Nothing but the lines from the one with "number (k + 1) l" through the final line of the listing should appear in the answer, each copied exactly.

[Start of section]

(* ===== verification/DefSpec.v ===== *)
(** What [Def.v] does: the parameters of a [def] are compiled and numbered one by one, and the
    function made from them has a well-formed parameter list ([spec_ok]) with the kinds, names
    and indices of the declaration. *)

From S2P Require Import Prelude Hashing TableMap FastString Symbol CodeMap.
From S2P Require Import DefParams DefLayout DefUnpack OrdMap ParamSpec CallBinding ParamBuilder.
From S2P Require Import CallProps Def.

(** * Specification *)

Section spec.
Context {TC T : Type}.
Implicit Types l : list (Spanned (ParameterCompiled TC T)).

Definition compiled_name (x : ParameterCompiled TC T) : text := pn_name (name_ty x).1.
Definition default_of (x : ParameterCompiled TC T) : option T :=
  match x with CompiledNormal _ _ d => d | _ => None end.
Definition defaults l : list T := omap (λ p, default_of (node p)) l.

(** The parameters with their defaults numbered from [k]. *)
Fixpoint number (k : nat) l : list (Spanned (ParameterCompiled TC nat)) :=
  match l with
  | [] => []
  | p :: l =>
    match node p with
    | CompiledNormal n ty (Some _) => mkSpanned (span p) (CompiledNormal n ty (Some k)) :: number (k + 1) l
    | CompiledNormal n ty None => mkSpanned (span p) (CompiledNormal n ty None) :: number k l
    | CompiledArgs n ty => mkSpanned (span p) (CompiledArgs n ty) :: number k l
    | CompiledKwArgs n ty => mkSpanned (span p) (CompiledKwArgs n ty) :: number k l
    end
  end.

(** The kinds of the parameters when the default values are [vs]. *)
Fixpoint kinds_from {V} (vs : list V) l : list (text * ParameterKind V) :=
  match l with
  | [] => []
  | p :: l =>
    match node p with
    | CompiledNormal n _ (Some _) =>
      match vs with v :: vs => (pn_name n, DefaultedKind v) :: kinds_from vs l | [] => [] end
    | CompiledNormal n _ None => (pn_name n, RequiredKind) :: kinds_from vs l
    | CompiledArgs _ _ => (args_name, ArgsKind) :: kinds_from vs l
    | CompiledKwArgs _ _ => (kwargs_name, KWargsKind) :: kinds_from vs l
    end
  end.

[End of section]

▶ _WRITTEN SOLUTION_
    | CompiledNormal n ty (Some _) => mkSpanned (span p) (CompiledNormal n ty (Some k)) :: number (k + 1) l
    | CompiledNormal n ty None => mkSpanned (span p) (CompiledNormal n ty None) :: number k l
    | CompiledArgs n ty => mkSpanned (span p) (CompiledArgs n ty) :: number k l
    | CompiledKwArgs n ty => mkSpanned (span p) (CompiledKwArgs n ty) :: number k l
    end
  end.

(** The kinds of the parameters when the default values are [vs]. *)
Fixpoint kinds_from {V} (vs : list V) l : list (text * ParameterKind V) :=
  match l with
  | [] => []
  | p :: l =>
    match node p with
    | CompiledNormal n _ (Some _) =>
      match vs with v :: vs => (pn_name n, DefaultedKind v) :: kinds_from vs l | [] => [] end
    | CompiledNormal n _ None => (pn_name n, RequiredKind) :: kinds_from vs l
    | CompiledArgs _ _ => (args_name, ArgsKind) :: kinds_from vs l
    | CompiledKwArgs _ _ => (kwargs_name, KWargsKind) :: kinds_from vs l
    end
  end.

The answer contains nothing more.